_EXTRACTED RECORDS_:
=== Begin Enclosure ===

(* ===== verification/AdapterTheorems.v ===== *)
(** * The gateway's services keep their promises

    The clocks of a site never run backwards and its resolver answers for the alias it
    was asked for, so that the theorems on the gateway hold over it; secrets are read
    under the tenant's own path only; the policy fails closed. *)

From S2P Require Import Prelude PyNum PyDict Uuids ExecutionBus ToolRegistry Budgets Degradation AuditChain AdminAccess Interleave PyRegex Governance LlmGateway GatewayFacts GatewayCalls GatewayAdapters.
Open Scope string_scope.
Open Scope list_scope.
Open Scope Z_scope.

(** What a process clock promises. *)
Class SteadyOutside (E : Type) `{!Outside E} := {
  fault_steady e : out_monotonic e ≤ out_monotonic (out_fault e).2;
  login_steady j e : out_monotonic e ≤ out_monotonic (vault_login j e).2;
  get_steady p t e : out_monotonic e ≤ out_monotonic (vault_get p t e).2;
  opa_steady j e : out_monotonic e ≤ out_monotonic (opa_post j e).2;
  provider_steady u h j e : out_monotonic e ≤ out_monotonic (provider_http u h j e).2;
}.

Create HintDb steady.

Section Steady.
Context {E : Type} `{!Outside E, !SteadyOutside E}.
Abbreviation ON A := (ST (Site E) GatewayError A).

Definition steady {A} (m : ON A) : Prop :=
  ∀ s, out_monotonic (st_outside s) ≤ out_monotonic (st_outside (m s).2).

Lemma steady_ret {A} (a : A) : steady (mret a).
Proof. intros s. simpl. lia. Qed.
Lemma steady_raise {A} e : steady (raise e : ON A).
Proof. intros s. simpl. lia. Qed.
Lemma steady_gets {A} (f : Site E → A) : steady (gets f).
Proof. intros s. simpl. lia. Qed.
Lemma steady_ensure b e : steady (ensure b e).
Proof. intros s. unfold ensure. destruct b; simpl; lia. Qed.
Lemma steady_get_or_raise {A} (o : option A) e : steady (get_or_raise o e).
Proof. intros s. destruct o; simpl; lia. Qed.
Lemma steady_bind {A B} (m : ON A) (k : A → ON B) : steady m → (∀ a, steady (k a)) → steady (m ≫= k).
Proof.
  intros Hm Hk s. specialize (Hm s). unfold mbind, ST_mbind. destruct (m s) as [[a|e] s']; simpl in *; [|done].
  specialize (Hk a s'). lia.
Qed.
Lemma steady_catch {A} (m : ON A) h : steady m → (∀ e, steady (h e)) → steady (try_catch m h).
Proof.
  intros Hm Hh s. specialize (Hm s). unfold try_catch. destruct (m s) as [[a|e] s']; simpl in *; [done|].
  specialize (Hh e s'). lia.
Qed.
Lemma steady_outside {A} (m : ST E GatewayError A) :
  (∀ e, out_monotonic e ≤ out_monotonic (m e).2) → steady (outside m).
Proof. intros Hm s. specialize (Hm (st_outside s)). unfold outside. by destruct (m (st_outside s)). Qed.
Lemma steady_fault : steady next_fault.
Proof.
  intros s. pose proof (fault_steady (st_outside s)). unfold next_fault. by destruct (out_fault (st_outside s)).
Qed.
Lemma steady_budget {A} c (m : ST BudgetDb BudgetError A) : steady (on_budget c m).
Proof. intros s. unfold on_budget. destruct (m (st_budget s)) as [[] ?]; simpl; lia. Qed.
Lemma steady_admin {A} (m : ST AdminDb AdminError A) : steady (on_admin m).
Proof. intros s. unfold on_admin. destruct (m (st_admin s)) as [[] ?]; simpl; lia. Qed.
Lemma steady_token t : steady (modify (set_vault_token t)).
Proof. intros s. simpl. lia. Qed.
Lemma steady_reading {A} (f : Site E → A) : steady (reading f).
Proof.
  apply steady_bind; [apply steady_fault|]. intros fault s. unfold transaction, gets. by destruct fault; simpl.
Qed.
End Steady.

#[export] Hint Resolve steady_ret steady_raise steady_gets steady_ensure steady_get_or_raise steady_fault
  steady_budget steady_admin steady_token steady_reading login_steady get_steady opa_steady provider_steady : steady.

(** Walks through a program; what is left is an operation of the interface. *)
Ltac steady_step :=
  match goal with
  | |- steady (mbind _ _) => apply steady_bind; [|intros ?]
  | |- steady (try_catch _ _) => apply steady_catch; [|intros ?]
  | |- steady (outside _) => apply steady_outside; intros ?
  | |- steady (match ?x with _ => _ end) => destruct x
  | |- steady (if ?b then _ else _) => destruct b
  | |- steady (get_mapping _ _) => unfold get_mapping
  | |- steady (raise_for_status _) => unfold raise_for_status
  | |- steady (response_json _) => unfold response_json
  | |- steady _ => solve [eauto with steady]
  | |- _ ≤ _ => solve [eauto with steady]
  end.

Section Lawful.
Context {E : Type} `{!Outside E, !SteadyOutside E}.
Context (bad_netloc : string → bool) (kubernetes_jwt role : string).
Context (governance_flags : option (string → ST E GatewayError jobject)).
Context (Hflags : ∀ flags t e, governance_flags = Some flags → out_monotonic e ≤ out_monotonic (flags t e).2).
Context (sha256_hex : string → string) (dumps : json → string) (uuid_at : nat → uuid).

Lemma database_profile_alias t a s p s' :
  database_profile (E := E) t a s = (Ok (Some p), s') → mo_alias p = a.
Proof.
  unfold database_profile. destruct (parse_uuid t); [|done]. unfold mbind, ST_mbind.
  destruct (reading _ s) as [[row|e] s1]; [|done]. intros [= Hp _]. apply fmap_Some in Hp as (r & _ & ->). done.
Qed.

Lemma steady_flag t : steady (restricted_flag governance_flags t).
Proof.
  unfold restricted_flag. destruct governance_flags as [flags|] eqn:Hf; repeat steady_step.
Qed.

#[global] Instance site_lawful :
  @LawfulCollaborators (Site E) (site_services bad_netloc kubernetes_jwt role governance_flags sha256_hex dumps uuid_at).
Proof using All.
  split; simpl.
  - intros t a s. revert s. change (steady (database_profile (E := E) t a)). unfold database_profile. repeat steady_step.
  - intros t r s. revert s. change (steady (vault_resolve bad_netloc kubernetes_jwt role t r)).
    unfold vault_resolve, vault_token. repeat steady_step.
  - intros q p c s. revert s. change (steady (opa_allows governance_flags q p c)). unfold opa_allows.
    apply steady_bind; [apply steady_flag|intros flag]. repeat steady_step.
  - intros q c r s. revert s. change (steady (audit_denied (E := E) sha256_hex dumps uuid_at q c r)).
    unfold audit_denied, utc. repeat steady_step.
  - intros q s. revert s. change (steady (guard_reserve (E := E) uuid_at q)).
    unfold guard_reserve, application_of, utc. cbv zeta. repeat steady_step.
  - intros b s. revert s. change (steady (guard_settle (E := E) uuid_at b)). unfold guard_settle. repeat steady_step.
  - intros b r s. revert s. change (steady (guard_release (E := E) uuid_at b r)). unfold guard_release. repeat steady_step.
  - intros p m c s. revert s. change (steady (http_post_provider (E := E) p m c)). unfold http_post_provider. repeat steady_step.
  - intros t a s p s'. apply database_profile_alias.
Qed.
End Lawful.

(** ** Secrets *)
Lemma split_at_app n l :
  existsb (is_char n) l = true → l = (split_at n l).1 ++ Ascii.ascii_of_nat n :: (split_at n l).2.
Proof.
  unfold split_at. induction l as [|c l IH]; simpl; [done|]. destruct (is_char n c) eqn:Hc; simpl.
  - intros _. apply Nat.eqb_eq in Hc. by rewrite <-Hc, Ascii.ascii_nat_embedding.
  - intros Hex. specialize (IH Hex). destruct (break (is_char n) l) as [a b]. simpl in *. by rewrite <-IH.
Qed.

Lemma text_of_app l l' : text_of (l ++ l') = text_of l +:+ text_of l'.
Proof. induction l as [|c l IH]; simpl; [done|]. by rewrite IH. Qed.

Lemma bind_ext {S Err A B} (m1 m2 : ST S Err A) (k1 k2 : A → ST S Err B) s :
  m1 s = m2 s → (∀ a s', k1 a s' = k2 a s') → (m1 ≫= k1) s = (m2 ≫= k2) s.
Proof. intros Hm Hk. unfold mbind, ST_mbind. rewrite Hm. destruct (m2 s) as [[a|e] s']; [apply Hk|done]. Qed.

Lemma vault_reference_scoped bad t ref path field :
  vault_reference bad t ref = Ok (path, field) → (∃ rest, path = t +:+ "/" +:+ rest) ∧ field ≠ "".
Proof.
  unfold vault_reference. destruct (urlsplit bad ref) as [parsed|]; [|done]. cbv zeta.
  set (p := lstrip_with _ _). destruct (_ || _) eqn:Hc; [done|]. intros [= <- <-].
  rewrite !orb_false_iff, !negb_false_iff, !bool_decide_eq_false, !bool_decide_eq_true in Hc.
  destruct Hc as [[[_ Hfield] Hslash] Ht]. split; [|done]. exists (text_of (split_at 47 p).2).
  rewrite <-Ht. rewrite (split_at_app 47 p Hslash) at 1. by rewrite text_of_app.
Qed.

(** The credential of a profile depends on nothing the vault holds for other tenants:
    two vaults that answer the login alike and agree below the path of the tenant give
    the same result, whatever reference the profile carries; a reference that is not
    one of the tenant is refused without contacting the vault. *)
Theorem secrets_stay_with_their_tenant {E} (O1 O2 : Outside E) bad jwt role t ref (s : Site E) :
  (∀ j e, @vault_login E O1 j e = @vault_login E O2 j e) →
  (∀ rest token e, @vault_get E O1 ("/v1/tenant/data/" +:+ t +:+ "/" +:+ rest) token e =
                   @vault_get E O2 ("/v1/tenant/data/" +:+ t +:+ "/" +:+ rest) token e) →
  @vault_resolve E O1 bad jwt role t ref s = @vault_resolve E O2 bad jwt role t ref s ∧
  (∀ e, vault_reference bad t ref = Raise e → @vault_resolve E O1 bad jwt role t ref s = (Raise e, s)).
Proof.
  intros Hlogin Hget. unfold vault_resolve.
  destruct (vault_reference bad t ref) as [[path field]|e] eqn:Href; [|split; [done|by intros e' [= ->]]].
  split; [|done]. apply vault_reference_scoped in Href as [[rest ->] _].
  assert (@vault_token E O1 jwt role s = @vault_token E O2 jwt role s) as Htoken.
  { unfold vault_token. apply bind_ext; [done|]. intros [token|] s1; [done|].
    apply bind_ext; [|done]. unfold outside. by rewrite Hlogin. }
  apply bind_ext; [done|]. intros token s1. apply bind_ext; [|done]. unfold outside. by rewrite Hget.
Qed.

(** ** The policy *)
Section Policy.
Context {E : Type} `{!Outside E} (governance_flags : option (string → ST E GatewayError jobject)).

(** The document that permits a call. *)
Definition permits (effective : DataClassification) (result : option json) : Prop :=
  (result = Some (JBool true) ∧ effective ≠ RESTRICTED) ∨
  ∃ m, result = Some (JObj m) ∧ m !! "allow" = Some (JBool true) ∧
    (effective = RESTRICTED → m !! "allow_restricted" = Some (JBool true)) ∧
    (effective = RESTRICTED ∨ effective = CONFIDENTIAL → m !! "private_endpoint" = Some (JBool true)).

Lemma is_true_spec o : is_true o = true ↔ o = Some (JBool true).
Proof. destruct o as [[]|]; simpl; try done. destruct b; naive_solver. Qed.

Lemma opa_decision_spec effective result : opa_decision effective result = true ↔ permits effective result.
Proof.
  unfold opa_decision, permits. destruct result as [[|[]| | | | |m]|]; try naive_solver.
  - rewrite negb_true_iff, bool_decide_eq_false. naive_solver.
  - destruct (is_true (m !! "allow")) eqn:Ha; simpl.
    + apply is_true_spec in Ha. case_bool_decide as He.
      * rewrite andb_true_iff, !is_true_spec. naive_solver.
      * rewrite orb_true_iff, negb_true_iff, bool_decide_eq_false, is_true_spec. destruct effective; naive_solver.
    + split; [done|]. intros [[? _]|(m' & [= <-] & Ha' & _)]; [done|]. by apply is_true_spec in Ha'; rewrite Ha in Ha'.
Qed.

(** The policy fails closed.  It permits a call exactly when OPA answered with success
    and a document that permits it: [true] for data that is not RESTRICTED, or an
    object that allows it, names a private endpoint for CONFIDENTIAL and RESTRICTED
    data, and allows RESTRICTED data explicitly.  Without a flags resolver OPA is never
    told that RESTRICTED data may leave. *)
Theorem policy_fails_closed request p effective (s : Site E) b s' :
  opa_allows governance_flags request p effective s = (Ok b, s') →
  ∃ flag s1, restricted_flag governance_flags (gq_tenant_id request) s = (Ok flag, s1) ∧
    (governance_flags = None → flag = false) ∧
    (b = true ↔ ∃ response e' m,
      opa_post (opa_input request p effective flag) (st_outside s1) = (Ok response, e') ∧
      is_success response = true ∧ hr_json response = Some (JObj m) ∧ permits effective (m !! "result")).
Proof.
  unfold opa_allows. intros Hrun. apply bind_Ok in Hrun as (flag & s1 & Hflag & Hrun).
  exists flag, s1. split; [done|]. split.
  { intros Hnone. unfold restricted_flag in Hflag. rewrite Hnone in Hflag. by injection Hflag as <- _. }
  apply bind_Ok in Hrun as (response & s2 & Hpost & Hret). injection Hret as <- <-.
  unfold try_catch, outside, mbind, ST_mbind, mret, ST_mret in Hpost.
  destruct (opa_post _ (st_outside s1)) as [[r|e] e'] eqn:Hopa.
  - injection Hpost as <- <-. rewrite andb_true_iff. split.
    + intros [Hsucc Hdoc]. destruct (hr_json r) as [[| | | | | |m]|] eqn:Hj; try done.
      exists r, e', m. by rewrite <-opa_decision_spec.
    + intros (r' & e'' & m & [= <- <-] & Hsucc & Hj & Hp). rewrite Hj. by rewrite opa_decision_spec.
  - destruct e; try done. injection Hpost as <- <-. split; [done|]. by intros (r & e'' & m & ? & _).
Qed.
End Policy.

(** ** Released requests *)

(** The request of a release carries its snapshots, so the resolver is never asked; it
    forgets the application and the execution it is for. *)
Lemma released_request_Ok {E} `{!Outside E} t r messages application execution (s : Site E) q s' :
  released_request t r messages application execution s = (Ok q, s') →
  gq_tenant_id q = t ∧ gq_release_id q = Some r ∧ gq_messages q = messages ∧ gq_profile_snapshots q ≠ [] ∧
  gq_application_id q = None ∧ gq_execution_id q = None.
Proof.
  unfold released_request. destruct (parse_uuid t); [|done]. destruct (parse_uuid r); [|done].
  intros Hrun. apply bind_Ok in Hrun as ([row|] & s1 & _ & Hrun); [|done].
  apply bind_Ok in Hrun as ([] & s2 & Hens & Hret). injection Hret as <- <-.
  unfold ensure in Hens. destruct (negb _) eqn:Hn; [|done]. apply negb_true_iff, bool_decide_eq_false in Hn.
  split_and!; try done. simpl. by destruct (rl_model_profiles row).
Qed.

=== End Enclosure ===

_TO DO_: Pick out each line above that includes "carries" and show it.

_OUTPUT FOR THIS TASK_:
    the same result, whatever reference the profile carries; a reference that is not
(** The request of a release carries its snapshots, so the resolver is never asked; it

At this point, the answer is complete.